# GOAL OF THE EXERCISE:
The required output is the exact run of lines below that opens at the line with "Conventions of the embedding." and closes at the line with "(** [t++] on [unsigned long long]. *)".

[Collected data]
________________
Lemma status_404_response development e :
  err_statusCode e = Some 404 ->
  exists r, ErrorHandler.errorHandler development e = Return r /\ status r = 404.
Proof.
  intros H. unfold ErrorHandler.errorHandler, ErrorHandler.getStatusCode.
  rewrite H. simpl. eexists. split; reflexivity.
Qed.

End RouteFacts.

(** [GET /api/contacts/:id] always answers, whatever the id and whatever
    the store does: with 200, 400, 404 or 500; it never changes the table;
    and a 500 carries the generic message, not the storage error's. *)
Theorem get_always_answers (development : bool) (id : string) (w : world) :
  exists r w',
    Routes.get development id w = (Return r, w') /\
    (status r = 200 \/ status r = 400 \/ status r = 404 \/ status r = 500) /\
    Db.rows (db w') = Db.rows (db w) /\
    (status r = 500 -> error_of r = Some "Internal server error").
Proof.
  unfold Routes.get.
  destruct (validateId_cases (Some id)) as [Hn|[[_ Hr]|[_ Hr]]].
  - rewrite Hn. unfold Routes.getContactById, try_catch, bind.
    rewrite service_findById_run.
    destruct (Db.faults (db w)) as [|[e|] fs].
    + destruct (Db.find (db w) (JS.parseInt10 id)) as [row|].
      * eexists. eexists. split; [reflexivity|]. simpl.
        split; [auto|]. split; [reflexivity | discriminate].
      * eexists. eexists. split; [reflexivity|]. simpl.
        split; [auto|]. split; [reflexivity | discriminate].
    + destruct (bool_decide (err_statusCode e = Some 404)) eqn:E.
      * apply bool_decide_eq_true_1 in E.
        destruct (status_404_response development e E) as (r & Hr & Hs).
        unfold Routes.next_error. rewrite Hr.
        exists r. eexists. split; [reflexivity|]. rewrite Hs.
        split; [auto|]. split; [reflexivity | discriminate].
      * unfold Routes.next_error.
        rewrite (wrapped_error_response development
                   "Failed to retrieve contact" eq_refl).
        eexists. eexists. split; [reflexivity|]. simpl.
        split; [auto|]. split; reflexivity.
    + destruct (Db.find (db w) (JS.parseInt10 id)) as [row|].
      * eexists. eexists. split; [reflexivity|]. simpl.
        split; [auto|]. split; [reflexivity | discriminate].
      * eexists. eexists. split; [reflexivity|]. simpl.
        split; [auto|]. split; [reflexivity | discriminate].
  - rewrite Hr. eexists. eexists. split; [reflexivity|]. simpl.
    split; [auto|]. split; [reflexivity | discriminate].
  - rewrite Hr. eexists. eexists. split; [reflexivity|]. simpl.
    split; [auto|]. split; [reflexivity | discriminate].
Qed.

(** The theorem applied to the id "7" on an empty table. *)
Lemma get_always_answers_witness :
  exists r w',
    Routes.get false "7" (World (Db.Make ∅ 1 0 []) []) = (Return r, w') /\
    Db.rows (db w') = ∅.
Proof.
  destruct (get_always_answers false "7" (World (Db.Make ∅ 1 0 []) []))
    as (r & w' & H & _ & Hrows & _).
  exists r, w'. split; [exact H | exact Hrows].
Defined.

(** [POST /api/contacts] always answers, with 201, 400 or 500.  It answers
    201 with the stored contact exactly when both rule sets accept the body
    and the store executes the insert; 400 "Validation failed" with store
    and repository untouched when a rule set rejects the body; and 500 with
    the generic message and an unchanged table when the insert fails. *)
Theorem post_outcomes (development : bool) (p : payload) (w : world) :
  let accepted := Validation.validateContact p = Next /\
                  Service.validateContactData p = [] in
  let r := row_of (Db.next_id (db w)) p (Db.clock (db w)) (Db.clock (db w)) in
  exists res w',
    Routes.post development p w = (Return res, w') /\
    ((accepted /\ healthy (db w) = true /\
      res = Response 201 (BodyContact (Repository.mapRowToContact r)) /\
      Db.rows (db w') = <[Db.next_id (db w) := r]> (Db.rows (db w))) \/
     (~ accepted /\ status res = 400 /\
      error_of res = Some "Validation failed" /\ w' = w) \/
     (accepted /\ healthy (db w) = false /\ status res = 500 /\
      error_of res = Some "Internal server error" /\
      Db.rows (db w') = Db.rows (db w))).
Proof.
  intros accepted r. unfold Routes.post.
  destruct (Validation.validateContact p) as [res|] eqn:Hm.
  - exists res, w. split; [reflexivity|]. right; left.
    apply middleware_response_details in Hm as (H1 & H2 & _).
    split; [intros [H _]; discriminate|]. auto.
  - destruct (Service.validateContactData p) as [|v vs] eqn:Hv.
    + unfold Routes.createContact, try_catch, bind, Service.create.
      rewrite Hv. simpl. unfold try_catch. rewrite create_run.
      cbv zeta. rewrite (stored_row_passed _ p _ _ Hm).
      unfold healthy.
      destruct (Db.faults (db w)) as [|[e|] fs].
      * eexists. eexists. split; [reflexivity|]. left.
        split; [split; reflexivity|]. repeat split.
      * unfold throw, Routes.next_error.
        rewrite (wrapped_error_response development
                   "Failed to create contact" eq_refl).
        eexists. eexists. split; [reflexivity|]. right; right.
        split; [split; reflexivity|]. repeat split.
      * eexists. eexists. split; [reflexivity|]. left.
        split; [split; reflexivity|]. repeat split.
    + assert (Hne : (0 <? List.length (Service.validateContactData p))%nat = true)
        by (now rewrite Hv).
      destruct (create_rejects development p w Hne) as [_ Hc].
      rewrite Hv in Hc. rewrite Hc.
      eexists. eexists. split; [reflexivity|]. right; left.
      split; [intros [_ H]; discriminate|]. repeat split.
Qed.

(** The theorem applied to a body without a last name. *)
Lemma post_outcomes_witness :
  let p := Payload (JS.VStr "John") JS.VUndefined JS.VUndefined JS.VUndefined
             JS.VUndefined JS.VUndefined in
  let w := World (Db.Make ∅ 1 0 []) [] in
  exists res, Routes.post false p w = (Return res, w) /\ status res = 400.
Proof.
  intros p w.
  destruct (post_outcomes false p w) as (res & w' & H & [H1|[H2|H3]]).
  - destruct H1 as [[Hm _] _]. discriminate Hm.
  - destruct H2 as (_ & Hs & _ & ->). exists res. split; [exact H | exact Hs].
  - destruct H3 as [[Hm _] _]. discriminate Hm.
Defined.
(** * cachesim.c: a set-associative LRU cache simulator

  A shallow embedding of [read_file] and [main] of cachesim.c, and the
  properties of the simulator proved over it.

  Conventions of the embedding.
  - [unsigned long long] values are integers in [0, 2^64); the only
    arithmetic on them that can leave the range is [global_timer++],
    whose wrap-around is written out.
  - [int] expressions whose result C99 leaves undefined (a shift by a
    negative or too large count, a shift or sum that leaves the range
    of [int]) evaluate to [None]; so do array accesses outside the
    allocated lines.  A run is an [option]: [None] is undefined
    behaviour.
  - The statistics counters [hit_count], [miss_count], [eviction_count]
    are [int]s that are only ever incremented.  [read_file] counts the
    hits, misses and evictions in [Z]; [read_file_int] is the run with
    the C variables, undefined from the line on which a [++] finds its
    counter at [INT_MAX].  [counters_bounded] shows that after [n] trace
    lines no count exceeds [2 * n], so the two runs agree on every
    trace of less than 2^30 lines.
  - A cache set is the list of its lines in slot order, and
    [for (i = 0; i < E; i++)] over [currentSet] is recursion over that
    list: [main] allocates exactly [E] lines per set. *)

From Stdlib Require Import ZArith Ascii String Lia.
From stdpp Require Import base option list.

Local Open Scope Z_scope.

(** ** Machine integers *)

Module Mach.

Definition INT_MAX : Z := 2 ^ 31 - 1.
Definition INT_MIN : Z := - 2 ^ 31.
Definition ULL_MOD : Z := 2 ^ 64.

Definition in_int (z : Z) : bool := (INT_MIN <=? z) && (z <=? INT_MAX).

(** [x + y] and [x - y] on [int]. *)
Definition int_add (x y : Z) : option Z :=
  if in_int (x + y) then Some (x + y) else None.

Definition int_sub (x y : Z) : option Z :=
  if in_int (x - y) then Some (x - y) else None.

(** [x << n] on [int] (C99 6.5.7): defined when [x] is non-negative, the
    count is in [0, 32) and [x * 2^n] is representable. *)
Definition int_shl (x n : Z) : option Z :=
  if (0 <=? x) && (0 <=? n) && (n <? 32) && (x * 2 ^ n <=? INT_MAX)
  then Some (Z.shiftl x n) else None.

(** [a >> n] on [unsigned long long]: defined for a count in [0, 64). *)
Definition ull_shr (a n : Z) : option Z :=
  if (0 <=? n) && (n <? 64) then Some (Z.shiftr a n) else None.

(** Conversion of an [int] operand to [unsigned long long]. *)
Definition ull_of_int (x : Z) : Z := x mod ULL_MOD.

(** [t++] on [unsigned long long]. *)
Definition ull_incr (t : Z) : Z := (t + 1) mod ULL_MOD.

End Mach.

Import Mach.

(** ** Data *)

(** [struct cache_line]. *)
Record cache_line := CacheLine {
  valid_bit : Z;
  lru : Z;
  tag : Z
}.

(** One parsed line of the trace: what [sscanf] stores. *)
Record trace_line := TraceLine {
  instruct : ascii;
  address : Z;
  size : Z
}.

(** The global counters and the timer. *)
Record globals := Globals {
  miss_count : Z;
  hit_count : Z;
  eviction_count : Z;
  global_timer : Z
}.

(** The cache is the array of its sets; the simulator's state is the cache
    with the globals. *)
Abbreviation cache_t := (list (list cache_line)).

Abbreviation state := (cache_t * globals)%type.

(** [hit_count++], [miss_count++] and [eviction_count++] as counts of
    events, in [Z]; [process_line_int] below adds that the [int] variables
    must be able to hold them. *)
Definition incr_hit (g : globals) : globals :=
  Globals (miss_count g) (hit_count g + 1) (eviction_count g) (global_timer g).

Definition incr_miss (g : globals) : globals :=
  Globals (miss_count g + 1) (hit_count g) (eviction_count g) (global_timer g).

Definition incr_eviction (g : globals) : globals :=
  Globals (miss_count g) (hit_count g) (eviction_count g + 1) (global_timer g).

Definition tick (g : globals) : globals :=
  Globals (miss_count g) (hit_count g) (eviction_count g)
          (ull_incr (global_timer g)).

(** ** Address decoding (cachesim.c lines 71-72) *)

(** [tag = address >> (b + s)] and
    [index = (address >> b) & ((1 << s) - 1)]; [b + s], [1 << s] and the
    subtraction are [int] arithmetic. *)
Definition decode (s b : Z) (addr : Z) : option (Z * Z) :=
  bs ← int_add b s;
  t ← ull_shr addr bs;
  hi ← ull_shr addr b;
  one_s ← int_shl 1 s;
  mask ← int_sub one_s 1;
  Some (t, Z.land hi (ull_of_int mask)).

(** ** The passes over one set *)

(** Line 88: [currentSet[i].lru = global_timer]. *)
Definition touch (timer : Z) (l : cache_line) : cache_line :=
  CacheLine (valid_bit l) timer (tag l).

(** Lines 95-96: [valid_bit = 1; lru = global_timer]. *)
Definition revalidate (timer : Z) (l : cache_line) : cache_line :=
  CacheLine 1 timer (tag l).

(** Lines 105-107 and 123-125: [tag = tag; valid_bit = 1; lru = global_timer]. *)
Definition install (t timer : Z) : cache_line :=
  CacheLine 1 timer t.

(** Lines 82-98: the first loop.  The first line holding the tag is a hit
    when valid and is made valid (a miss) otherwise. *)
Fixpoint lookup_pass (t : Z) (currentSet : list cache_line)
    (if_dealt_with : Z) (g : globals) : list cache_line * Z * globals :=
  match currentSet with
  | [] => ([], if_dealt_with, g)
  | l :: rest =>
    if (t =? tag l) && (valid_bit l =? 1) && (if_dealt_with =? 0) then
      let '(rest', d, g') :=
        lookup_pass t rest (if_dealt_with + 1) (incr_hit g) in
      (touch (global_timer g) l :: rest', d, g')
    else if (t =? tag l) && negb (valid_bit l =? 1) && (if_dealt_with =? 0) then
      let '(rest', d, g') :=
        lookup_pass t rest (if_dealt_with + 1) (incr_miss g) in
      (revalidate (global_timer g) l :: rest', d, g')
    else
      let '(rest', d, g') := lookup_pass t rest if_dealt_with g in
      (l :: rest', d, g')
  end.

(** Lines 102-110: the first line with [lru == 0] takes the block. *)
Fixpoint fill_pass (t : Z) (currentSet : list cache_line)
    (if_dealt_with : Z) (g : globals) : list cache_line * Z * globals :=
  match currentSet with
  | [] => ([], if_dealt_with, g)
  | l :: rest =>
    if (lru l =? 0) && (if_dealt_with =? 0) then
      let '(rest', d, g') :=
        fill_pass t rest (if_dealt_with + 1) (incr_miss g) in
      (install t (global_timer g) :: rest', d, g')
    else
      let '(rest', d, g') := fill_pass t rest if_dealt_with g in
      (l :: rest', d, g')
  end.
________________
# RESULT:
  Conventions of the embedding.
  - [unsigned long long] values are integers in [0, 2^64); the only
    arithmetic on them that can leave the range is [global_timer++],
    whose wrap-around is written out.
  - [int] expressions whose result C99 leaves undefined (a shift by a
    negative or too large count, a shift or sum that leaves the range
    of [int]) evaluate to [None]; so do array accesses outside the
    allocated lines.  A run is an [option]: [None] is undefined
    behaviour.
  - The statistics counters [hit_count], [miss_count], [eviction_count]
    are [int]s that are only ever incremented.  [read_file] counts the
    hits, misses and evictions in [Z]; [read_file_int] is the run with
    the C variables, undefined from the line on which a [++] finds its
    counter at [INT_MAX].  [counters_bounded] shows that after [n] trace
    lines no count exceeds [2 * n], so the two runs agree on every
    trace of less than 2^30 lines.
  - A cache set is the list of its lines in slot order, and
    [for (i = 0; i < E; i++)] over [currentSet] is recursion over that
    list: [main] allocates exactly [E] lines per set. *)

From Stdlib Require Import ZArith Ascii String Lia.
From stdpp Require Import base option list.

Local Open Scope Z_scope.

(** ** Machine integers *)

Module Mach.

Definition INT_MAX : Z := 2 ^ 31 - 1.
Definition INT_MIN : Z := - 2 ^ 31.
Definition ULL_MOD : Z := 2 ^ 64.

Definition in_int (z : Z) : bool := (INT_MIN <=? z) && (z <=? INT_MAX).

(** [x + y] and [x - y] on [int]. *)
Definition int_add (x y : Z) : option Z :=
  if in_int (x + y) then Some (x + y) else None.

Definition int_sub (x y : Z) : option Z :=
  if in_int (x - y) then Some (x - y) else None.

(** [x << n] on [int] (C99 6.5.7): defined when [x] is non-negative, the
    count is in [0, 32) and [x * 2^n] is representable. *)
Definition int_shl (x n : Z) : option Z :=
  if (0 <=? x) && (0 <=? n) && (n <? 32) && (x * 2 ^ n <=? INT_MAX)
  then Some (Z.shiftl x n) else None.

(** [a >> n] on [unsigned long long]: defined for a count in [0, 64). *)
Definition ull_shr (a n : Z) : option Z :=
  if (0 <=? n) && (n <? 64) then Some (Z.shiftr a n) else None.

(** Conversion of an [int] operand to [unsigned long long]. *)
Definition ull_of_int (x : Z) : Z := x mod ULL_MOD.

(** [t++] on [unsigned long long]. *)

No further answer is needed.